● ASSIGNED TASK: Below are some records. Print exactly the lines between the one holding "Definition buf_put (buf" and the one holding "else if len >?", inclusive, and nothing else.

____________

Lemma stun_request_reply_witness :
  exists id s1 s2 d1 d2 req resp,
    arrived 1 STUN_CLASS_REQUEST sample_tid (Some [1; 2; 3]) true sample_attrs req
    /\ stun_request sample_net 1000 0 IPPROTO_UDP 3 (Some (SaIn 1 2)) 0 1 [] sample_tid (Some [1; 2; 3]) true 5 0 sample_attrs sample_stun
      = Some (0, s1, [OSend IPPROTO_UDP 3 (Some (SaIn 1 2)) d1; OReq id 5])
    /\ stun_reply sample_net IPPROTO_UDP 4 (Some (SaIn 3 4)) 0 req [] (Some [1; 2; 3]) true sample_attrs
       = Some (0, [OSend IPPROTO_UDP 4 (Some (SaIn 3 4)) d2])
    /\ stun_recv 6 (rcv_buf d2) s1 = Some (0, s2, [OResp id 5 0 0 0 (Some resp)]).
Proof.
  destruct (stun_request_reply lp64_ample sample_net 1000 0 3 4 (SaIn 1 2) (SaIn 3 4) 1 [] [] sample_tid (Some [1; 2; 3]) true true 5 0
    sample_attrs sample_attrs sample_stun 6) as (id & s1 & s2 & d1 & d2 & req & resp & _ & _ & A1 & E1 & _ & E2 & E3 & _).
  1: lia.
  1: reflexivity.
  1, 2: exact sample_msg_wf.
  1, 2: repeat constructor; vm_compute; congruence.
  1: intros k [= <-]; done.
  1: reflexivity.
  1, 2, 3: lia.
  1: constructor.
  1, 2: cbn; lia.
  exists id, s1, s2, d1, d2, req, resp. split; [exact A1|]. split; [exact E1|]. split; [exact E2|exact E3].
Defined.
(* ===== verification/Dname.v ===== *)
(** * DNS domain names: src/src/dns/dname.c

    Names are C strings (their characters without the terminator; [None] is
    NULL).  The table of names already in the message is what hash.c keeps of
    it (Hash.v: the entries with their keys, oldest first, searched in the
    bucket of the key).  In [dname_decode_loop], [None] is a loop that has not ended
    or an access outside the array [buf] or the memory of the buffer. *)

From Stdlib Require Import ZArith Lia.
From stdpp Require Import base numbers list gmap.
From S2P Require Import Prelude Endian Mbuf MbufView LinkedList ListSpec Hash.

Open Scope Z_scope.

Definition COMP_MASK : Z := 0xc0.
Definition OFFSET_MASK : Z := 0x3fff.
Definition COMP_LOOP : Z := 255.
Definition DOT : Z := 46.

(** [sizeof(struct dname)] of an LP64 platform, and of the array [buf]. *)
Definition SIZEOF_DNAME : Z := 48.
Definition DNAME_BUF : Z := 256.

Record dname := Dname { dn_pos : Z; dn_name : list Z }.

(** The table of hash.c with the keys of its entries. *)
Record dtable := Dtable { dt_size : Z; dt_entries : list (Z * dname) }.

(** strcasecmp in the C locale. *)
Fixpoint strcasecmp (s1 s2 : list Z) : Z :=
  match s1, s2 with
  | [], [] => 0
  | c :: _, [] => tolower c
  | [], c :: _ => - tolower c
  | c1 :: s1, c2 :: s2 => if tolower c1 =? tolower c2 then strcasecmp s1 s2 else tolower c1 - tolower c2
  end.

(** Pointers are compared through the strings. *)
Definition str_casecmp (s1 s2 : option (list Z)) : Z :=
  match s1, s2 with
  | None, None => 0
  | Some s1, Some s2 => strcasecmp s1 s2
  | _, _ => 1
  end.

Section Dname.
Context `{H : Host} (char_signed : bool).

Definition hash_append_dname (t : dtable) (key : Z) (dn : dname) : dtable :=
  Dtable (dt_size t) (dt_entries t ++ [(key, dn)]).

(** [hash_lookup] as Hash.v describes it: the oldest accepted entry of the bucket. *)
Definition hash_lookup_dname (t : dtable) (key : Z) (ah : dname -> bool) : option dname :=
  snd <$> List.find (fun e => bool_decide (index (Hash 0 (dt_size t)) e.1 = index (Hash 0 (dt_size t)) key) && ah e.2)
            (dt_entries t).

Definition dname_append (ht : option dtable) (name : list Z) (pos : Z) : option dtable :=
  match ht with
  | None => None
  | Some t =>
      if (pos >? OFFSET_MASK) || bool_decide (name = []) then Some t
      else
        match mem_alloc SIZEOF_DNAME, mem_alloc (zlength name + 1) with
        | Some _, Some _ => Some (hash_append_dname t (hash_joaat_str_ci char_signed name) (Dname pos name))
        | _, _ => Some t
        end
  end.

Definition lookup_handler (name : list Z) (dn : dname) : bool := 0 =? strcasecmp (dn_name dn) name.

Definition dname_lookup (ht : option dtable) (name : list Z) : option dname :=
  t ← ht; hash_lookup_dname t (hash_joaat_str_ci char_signed name) (lookup_handler name).

Definition dname_encode_pointer (pos : Z) (mb : mbuf) : Z * mbuf :=
  write_be16 (Z.lor (u16 pos) (Z.shiftl COMP_MASK 8)) mb.

(** The loop of dns_dname_encode; [pos] is where the length of the current label goes. *)
Fixpoint dname_encode_loop (start : Z) (comp : bool) (name : list Z) (pos : Z) (ht : option dtable) (mb : mbuf) :
    Z * option dtable * mbuf :=
  let lablen := u64 (mb_pos mb - pos - 1) in
  match name with
  | [] =>
      if lablen =? 0 then (0, ht, mb)
      else
        let mb := mb_store mb pos [u8 lablen] in
        let '(err, mb) := mbuf_write_u8 0 mb in
        (err, ht, mb)
  | c :: name =>
      if c =? DOT then
        if lablen =? 0 then (EINVAL, ht, mb)
        else
          let mb := mb_store mb pos [u8 lablen] in
          match dname_lookup ht name, comp with
          | Some dn, true =>
              let '(err, mb) := dname_encode_pointer (dn_pos dn) mb in
              (err, ht, mb)
          | dn, _ =>
              let pos := mb_pos mb in
              let ht := if dn is Some _ then ht else dname_append ht name (u64 (pos - start)) in
              let '(err, mb) := mbuf_write_u8 0 mb in
              if err =? 0 then dname_encode_loop start comp name pos ht mb else (err, ht, mb)
          end
      else
        let '(err, mb) := mbuf_write_u8 c mb in
        if err =? 0 then dname_encode_loop start comp name pos ht mb else (err, ht, mb)
  end.

Definition dns_dname_encode (mb : mbuf) (name : option (list Z)) (ht : option dtable) (start : Z) (comp : bool) :
    Z * option dtable * mbuf :=
  match name with
  | None => (EINVAL, ht, mb)
  | Some name =>
      match dname_lookup ht name, comp with
      | Some dn, true =>
          let '(err, mb) := dname_encode_pointer (dn_pos dn) mb in
          (err, ht, mb)
      | dn, _ =>
          let pos := mb_pos mb in
          let ht := if dn is Some _ then ht else dname_append ht name (u64 (pos - start)) in
          let '(err, mb) := mbuf_write_u8 0 mb in
          if bool_decide (name = [DOT]) then (err, ht, mb)
          else if err =? 0 then dname_encode_loop start comp name pos ht mb
          else (err, ht, mb)
      end
  end.

(** Reading [n] bytes of the memory at [p], and storing behind [buf]. *)
Definition mem_get (mb : mbuf) (p n : Z) : option (list Z) :=
  if (p + n <=? mb_size mb) then Some (mb_slice mb p n) else None.
Definition buf_put (buf d : list Z) : option (list Z) :=
  if zlength buf + zlength d <=? DNAME_BUF then Some (buf ++ d) else None.

(** [buf] holds the [i] characters stored so far. *)
Fixpoint dname_decode_loop (fuel : nat) (start : Z) (buf : list Z) (loopc : Z) (comp : bool) (pos : Z) (mb : mbuf) :
    option (Z * option (list Z) * mbuf) :=
  match fuel with
  | O => None
  | S fuel =>
      if mb_pos mb <? mb_end mb then
        d ← mem_get mb (mb_pos mb) 1;
        let len := znth 0 d in
        let mb := mbuf_set_pos mb (mb_pos mb + 1) in
        if len =? 0 then
          let mb := if comp then mbuf_set_pos mb pos else mb in
          buf ← buf_put buf [0];
          match mem_alloc (zlength buf) with
          | None => Some (ENOMEM, None, mb)
          | Some _ => Some (0, Some (until_nul buf), mb)
          end
        else if Z.land len COMP_MASK =? COMP_MASK then
          if loopc >? COMP_LOOP then Some (EINVAL, None, mb)
          else
            let mb := mbuf_set_pos mb (mb_pos mb - 1) in
            if mbuf_get_left mb <? 2 then Some (EINVAL, None, mb)
            else
              let '(v, mb) := read_be16 mb in
              let offset := Z.land v OFFSET_MASK in
              let pos := if comp then pos else mb_pos mb in
              dname_decode_loop fuel start buf (loopc + 1) true pos (mbuf_set_pos mb (u64 (offset + start)))
        else if len >? mbuf_get_left mb then Some (EINVAL, None, mb)
        else if len + zlength buf + 2 >? DNAME_BUF then Some (EINVAL, None, mb)
        else
          buf ← if zlength buf >? 0 then buf_put buf [DOT] else Some buf;
          d ← mem_get mb (mb_pos mb) len;
          buf ← buf_put buf d;
          dname_decode_loop fuel start buf loopc comp pos (mbuf_set_pos mb (mb_pos mb + len))
      else Some (EINVAL, None, mb)
  end.

(** At most 255 labels fit in [buf] and 256 pointers are followed. *)
Definition DNAME_FUEL : nat := 512.
Definition dns_dname_decode (mb : mbuf) (start : Z) : option (Z * option (list Z) * mbuf) :=
  dname_decode_loop DNAME_FUEL start [] 0 false 0 mb.
End Dname.
Lemma recv_compound {St} (h : St -> rtcp_msg -> St) l : Forall packet_ok l -> forall fuel st mb c pre,
  (length l < fuel)%nat -> holds mb c (zlength pre) -> c = pre ++ compound l ->
  exists mb', rtcp_recv_loop h fuel st mb = Some (fold_left h (map packet_msg l) st, mb') /\ mb' = mbuf_set_pos mb (zlength c).
Proof.
  induction 1 as [|[sub r] l [Hr Hc] _ IH]; intros fuel st mb c pre Hf Hh Hcc; (destruct fuel as [|fuel]; [cbn in Hf; lia|]); cbn [rtcp_recv_loop].
  - change (compound []) with (@nil Z) in Hcc. rewrite app_nil_r in Hcc. subst c. exists mb. split; [|by rewrite <- (holds_pos _ _ _ Hh); destruct mb].
    unfold rtcp_decode, dbind, dneed. rewrite (holds_get_left _ _ _ Hh), Z.sub_diag. done.
  - change (compound ((sub, r) :: l)) with (msg_bytes (msg_of sub r) ++ compound l) in Hcc.
    assert (Hs : raw (msg_bytes (msg_of sub r)) (view c) (zlength pre) (zlength pre + zlength (msg_bytes (msg_of sub r)))).
    { split; [|done]. subst c. apply seg_mid. }
    destruct (decode_read Ham sub r Hr Hc mb c _ _ _ Hh (holds_range _ _ _ Hh) Hs) as (Hq & m & E & ->).
    assert (Emb : mbuf_set_pos mb (zlength pre) = mb) by (rewrite <- (holds_pos _ _ _ Hh); by destruct mb). rewrite Emb in E. rewrite E.
    pose proof (zlength_nonneg pre).
    destruct (IH fuel (h st (msg_of sub r)) (mbuf_set_pos mb (zlength pre + zlength (msg_bytes (msg_of sub r)))) c (pre ++ msg_bytes (msg_of sub r)))
      as (mb' & E' & ->); [cbn in Hf; lia|rewrite zlength_app; apply (holds_set_pos _ _ _ _ Hh); lia|by rewrite <- app_assoc|].
    eexists. split; [exact E'|done].
Qed.

Lemma compound_length l : zlength l <= zlength (compound l).
Proof.
  induction l as [|[sub r] l IH]; [done|]. change (compound ((sub, r) :: l)) with ((hdr_bytes (rm_hdr (msg_of sub r)) ++ padded (body_wire r)) ++ compound l).
  rewrite !zlength_app, zlength_cons. change (zlength (hdr_bytes (rm_hdr (msg_of sub r)))) with 4. pose proof (zlength_nonneg (padded (body_wire r))). lia.
Qed.

(** A compound packet received as a datagram. *)
Lemma recv_datagram {St} (h : St -> rtcp_msg -> St) st l : Forall packet_ok l -> bytes (compound l) -> zlength (compound l) <= MEM_SIZE_MAX ->
  exists mb', rtcp_recv_handler h st (rcv_buf (compound l)) = Some (fold_left h (map packet_msg l) st, mb').
Proof.
  intros Hl Hb Hm. pose proof (rcv_buf_holds _ Hb Hm) as Hh.
  destruct (recv_compound h l Hl (S (Z.to_nat (mbuf_get_left (rcv_buf (compound l))))) st (rcv_buf (compound l)) (compound l) []) as (mb2 & E2 & _);
    [|done|done|by exists mb2].
  rewrite (holds_get_left _ _ _ Hh). pose proof (compound_length l). unfold zlength in *. lia.
Qed.
(* ===== verification/RtcpReport.v ===== *)
(** * RTCP reports

    What a session reports in the terms of RFC 3550, that a peer receives
    exactly this, and the round-trip time measured with it. *)

From Stdlib Require Import ZArith Lia.
From stdpp Require Import base numbers list.
From S2P Require Import Prelude Endian Mbuf MbufView Format Sa Rtp RtpSource Rtcp RtcpSpec RtcpWire RtcpRound RtcpSess RtcpSessSpec.

Open Scope Z_scope.

(** ** Report blocks *)

(** The blocks of a report made at [jfs]: one per sender, in the order of the table. *)
Definition blocks_of (jfs : Z) (l : list rtp_member) : list rtcp_rr :=
  omap (fun m => match mbr_s m with Some s => Some (source_rr jfs (mbr_src m) s).1 | None => None end) l.
Definition blocks (jfs : Z) (s : rtcp_sess) : list rtcp_rr := blocks_of jfs (hash_order (se_members s)).

Lemma blocks_of_length jfs l : zlength (blocks_of jfs l) = senders l.
Proof.
  induction l as [|m l IH]; [done|]. unfold blocks_of, is_sender in *. cbn [omap list_omap senders]. unfold is_sender.
  destruct (mbr_s m); cbn [Z.b2z]; rewrite ?zlength_cons, <- IH; done.
Qed.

____________

● TASK SOLUTION:
Definition buf_put (buf d : list Z) : option (list Z) :=
  if zlength buf + zlength d <=? DNAME_BUF then Some (buf ++ d) else None.

(** [buf] holds the [i] characters stored so far. *)
Fixpoint dname_decode_loop (fuel : nat) (start : Z) (buf : list Z) (loopc : Z) (comp : bool) (pos : Z) (mb : mbuf) :
    option (Z * option (list Z) * mbuf) :=
  match fuel with
  | O => None
  | S fuel =>
      if mb_pos mb <? mb_end mb then
        d ← mem_get mb (mb_pos mb) 1;
        let len := znth 0 d in
        let mb := mbuf_set_pos mb (mb_pos mb + 1) in
        if len =? 0 then
          let mb := if comp then mbuf_set_pos mb pos else mb in
          buf ← buf_put buf [0];
          match mem_alloc (zlength buf) with
          | None => Some (ENOMEM, None, mb)
          | Some _ => Some (0, Some (until_nul buf), mb)
          end
        else if Z.land len COMP_MASK =? COMP_MASK then
          if loopc >? COMP_LOOP then Some (EINVAL, None, mb)
          else
            let mb := mbuf_set_pos mb (mb_pos mb - 1) in
            if mbuf_get_left mb <? 2 then Some (EINVAL, None, mb)
            else
              let '(v, mb) := read_be16 mb in
              let offset := Z.land v OFFSET_MASK in
              let pos := if comp then pos else mb_pos mb in
              dname_decode_loop fuel start buf (loopc + 1) true pos (mbuf_set_pos mb (u64 (offset + start)))
        else if len >? mbuf_get_left mb then Some (EINVAL, None, mb)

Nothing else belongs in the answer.